Raymonde Calixte : une « Madan Sara » aux exploits dignes d’une Héroïne
Les femmes haïtiennes ne sont pas seulement ces femmes aux talons, au langage ouvragé qui défilent dans les bureaux. Elles sont aussi les « Madan Sara ». Ces commerçantes qui font de long trajet pour rentrer à Port-au-Prince et liquider leurs produits. Celles-là qui affrontent quotidiennement la faim, la soif, le soleil, la pluie, l’insécurité… bref, la misère. Ces héroïnes qui, avec le bout de leurs ongles, réalisent des prouesses. Grandir, nourrir, éduquer des enfants, le plus souvent sans l’aide d’un père ou sans aucune autre assistance. Raymond Calixte en est un exemple vivant.

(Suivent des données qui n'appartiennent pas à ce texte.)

(** X7: seeded from the same clean records with distinct identifiers,
    the table (empty before) and the index (whatever it held) say the
    same: row by row and document by document, the same identifier,
    review and sentiment, in the same order. *)
Theorem stores_agree_after_seeding (records : list object) (c : Elastic.cluster) :
  Forall (fun record => clean record = true) records ->
  NoDup (map (fun record => hd Undefined (Pg.triple record)) records) ->
  exists docs,
    fst (Es.seed records c) = Some docs /\
    map fields_of_row (Postgres.reviews (fst (Pg.seed records Postgres.empty)))
    = map fields_of_document docs.
Proof.
  intros Hclean Hnodup.
  assert (Hacc : Forall (fun row => accepted row = true) (map Pg.triple records)).
  { apply Forall_map. eapply Forall_impl; [| exact Hclean].
    apply SeedPgFacts.clean_accepted. }
  destruct (SeedEsFacts.seed_documents records c) as [Hdocs _].
  rewrite SeedEsFacts.filter_all in Hdocs.
  2:{ apply Forall_map. eapply Forall_impl; [| exact Hclean].
      intros record H. apply SeedEsFacts.clean_indexable in H.
      unfold indexable in H. exact H. }
  eexists. split; [exact Hdocs |].
  destruct (SeedPgFacts.insert_new (map Pg.triple records) Postgres.empty Hacc)
    as (t1 & Hins & Hfields & _).
  - rewrite map_map. exact Hnodup.
  - intros row _ [].
  - destruct (SeedPgFacts.seed_clean records Postgres.empty Hclean) as [Hone _].
    assert (Ht : fst (Pg.seed records Postgres.empty) = t1) by congruence.
    rewrite Ht, Hfields, map_map. cbn [Postgres.reviews Postgres.empty map app].
    apply map_ext_in. intros record Hin. symmetry.
    apply SeedEsFacts.document_fields.
    rewrite Forall_forall in Hclean.
    apply SeedPgFacts.clean_accepted, Hclean, Hin.
Qed.

Lemma stores_agree_after_seeding_witness :
  Forall (fun record => clean record = true) two_records /\
  NoDup (map (fun record => hd Undefined (Pg.triple record)) two_records) /\
  exists docs,
    fst (Es.seed two_records None) = Some docs /\
    map fields_of_row (Postgres.reviews (fst (Pg.seed two_records Postgres.empty)))
    = map fields_of_document docs.
Proof.
  assert (H : Forall (fun record => clean record = true) two_records)
    by (repeat constructor).
  assert (Hnodup : NoDup (map (fun record => hd Undefined (Pg.triple record))
                              two_records)).
  { vm_compute. repeat constructor; cbn; intuition discriminate. }
  split; [exact H | split; [exact Hnodup |]].
  apply (stores_agree_after_seeding two_records None H Hnodup).
Defined.

(** X8: [seed] of [seed-es.mjs] reports a refused document only when
    it was sent in a full batch of five hundred: the response to the
    last, partial batch is not looked at.  The console shows no error
    exactly when the index takes every record of the full batches, and
    it always ends on the success line. *)
Theorem refusals_are_reported_for_full_batches_only
  (records : list object) (c : Elastic.cluster) :
  Forall (fun record => parsed record = true) records ->
  let full := firstn (Es.BATCH_SIZE * (List.length records / Es.BATCH_SIZE))
                     records in
  (exists before,
      snd (Es.seed records c)
      = (before ++ [Log "Elasticsearch seeding completed successfully!"])%list) /\
  (Forall is_log (snd (Es.seed records c)) <->
   Forall (fun record => indexable record = true) full).
Proof.
  intros _ full.
  destruct (SeedEsFacts.seed_documents records c) as (_ & Hend & Hlog).
  split; [exact Hend | exact Hlog].
Qed.

Lemma refusals_are_reported_for_full_batches_only_witness :
  let records := (two_records ++ [oversized_record])%list in
  Forall (fun record => parsed record = true) records /\
  indexable oversized_record = false /\
  Forall is_log (snd (Es.seed records None)).
Proof.
  intro records.
  assert (H : Forall (fun record => parsed record = true) records)
    by (repeat constructor).
  split; [exact H | split; [reflexivity |]].
  destruct (refusals_are_reported_for_full_batches_only records None H)
    as [_ Hlog].
  apply Hlog. constructor.
Defined.



(* ================================================================== *)
(** * More on the route *)
(* ================================================================== *)

Module RouteMoreFacts.
Import Js Route Protocol Special.

Lemma toLowerCase_idempotent (s : string) :
  toLowerCase (toLowerCase s) = toLowerCase s.
Proof.
  induction s as [| c s IH]; [reflexivity |].
  cbn [toLowerCase]. rewrite IH. f_equal.
  destruct c as [[] [] [] [] [] [] [] []]; reflexivity.
Qed.


(** [ILIKE] sees the pattern through its lower case only. *)
Lemma ilike_lower (p t : string) :
  Postgres.ilike (toLowerCase p) t = Postgres.ilike p t.
Proof. unfold Postgres.ilike. rewrite toLowerCase_idempotent. reflexivity. Qed.

Section Steps.

Variable now : nat -> Q.
(* ===== verification/_CoqProject ===== *)
-Q . S2P
Prelude.v
Conc.v
Tagged.v
Timestamps.v
Epoch.v
Reclaim.v
SpinLock.v
Serial.v
Snapshot.v
Indirect.v
SnapshotProof.v
LazySnapshot.v
Hybrid.v
RecordedOnce.v
LfLog.v
LogProof.v
LfTypes.v
Idempotence.v
LfLock.v
Store.v
MapSpec.v
ListMap.v
Linear.v
StoreConc.v
MapConc.v
ListConc.v
DListMap.v
ListOneLock.v
Arrays.v
HashBlock.v
HashChain.v
BTree.v
BTreeNodes.v
BTreeProof.v
BTreeFix.v
BTreeMap.v
BTreeRange.v
BinTree.v
LeafTree.v
TreePaths.v
LeafTreeShape.v
LeafTreeConc.v
BlockLeafTree.v
ArtTree.v
ArtBytes.v
ArtNodes.v
ArtProof.v
ArtInsert.v
ArtMap.v
ArtWalk.v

Originaire de Jérémie, Raymonde Calixte, mince, cheveux gris, quelques rides au visage, a cinq enfants dont deux garçons et trois filles. La sexagénaire est entrée à Port-au-Prince en 1969. Elle n’avait que 12 ans. Raymonde adorait l’école, mais elle n’a même pas eu le privilège de boucler son certificat d’étude primaire. Elle était à l’école du soir et est arrivée en 4e année fondamentale.
Nous sommes en 1978. Quand, à 20 ans, la jeune Raymonde d’alors se voyait obliger de faire un choix : se lancer dans le commerce informel. Cependant, la mère de famille avait rapidement compris qu’elle a le commerce dans le sang. «J’ai toujours aimé le commerce. Je m’en sortais pas mal. J’en avais très tôt maitrisé les contours. Je me rappelle avoir débuté avec 60 gourdes que j’avais empruntées à une commère », raconte-t-elle, l’air songeur.
Tenter mille coups…
Raymonde comme tant d’autres Madan Sara, a dû tenter tous les coups. Pour amener de la nourriture sur la table, elle a trimée, et faire feu de tout bois. De marchande ambulante, à « Madan Sara » jusqu’à devenir vendeuse de nourriture cuite au marché, cette femme a vécu l’enfer. Tous les jours elle a dû affronter le soleil, la pluie, la poussière et les fumées des détritus qu’on brûle quotidiennement au marché. Raymonde Calixte se souvient de ses péripéties comme si c’était hier : « J’avais commencé avec une chaudière de soupe qui allait quintupler en peu de temps », explique la native de la cité du cacao. Le commerce grandissait. Mais le coup d’État de 1991 et l’embargo imposé à Haïti ont pesé lourd sur les activités de Madame Calixte.
Coup de massue: le marché la Coupe à Pétion-ville où elle menait ses activités a été incendié à deux reprises. La commerçante a tout perdu. Des milliers de gourdes de marchandises sont parties en fumée. Pourtant, Calixte n’était pas au bout de ses peines. Quelques semaines plus tard, alors qu’elle rentrait chez elle, des voleurs l’ont attaqué et l’ont dépouillé de tout, la recette du jour y comprise. Ce fut un cauchemar. « Après ce coup dur, j’ai passé plus d’une semaine sans pouvoir nourrir mes enfants, confie-t-elle », une once de tristesse dans la voix.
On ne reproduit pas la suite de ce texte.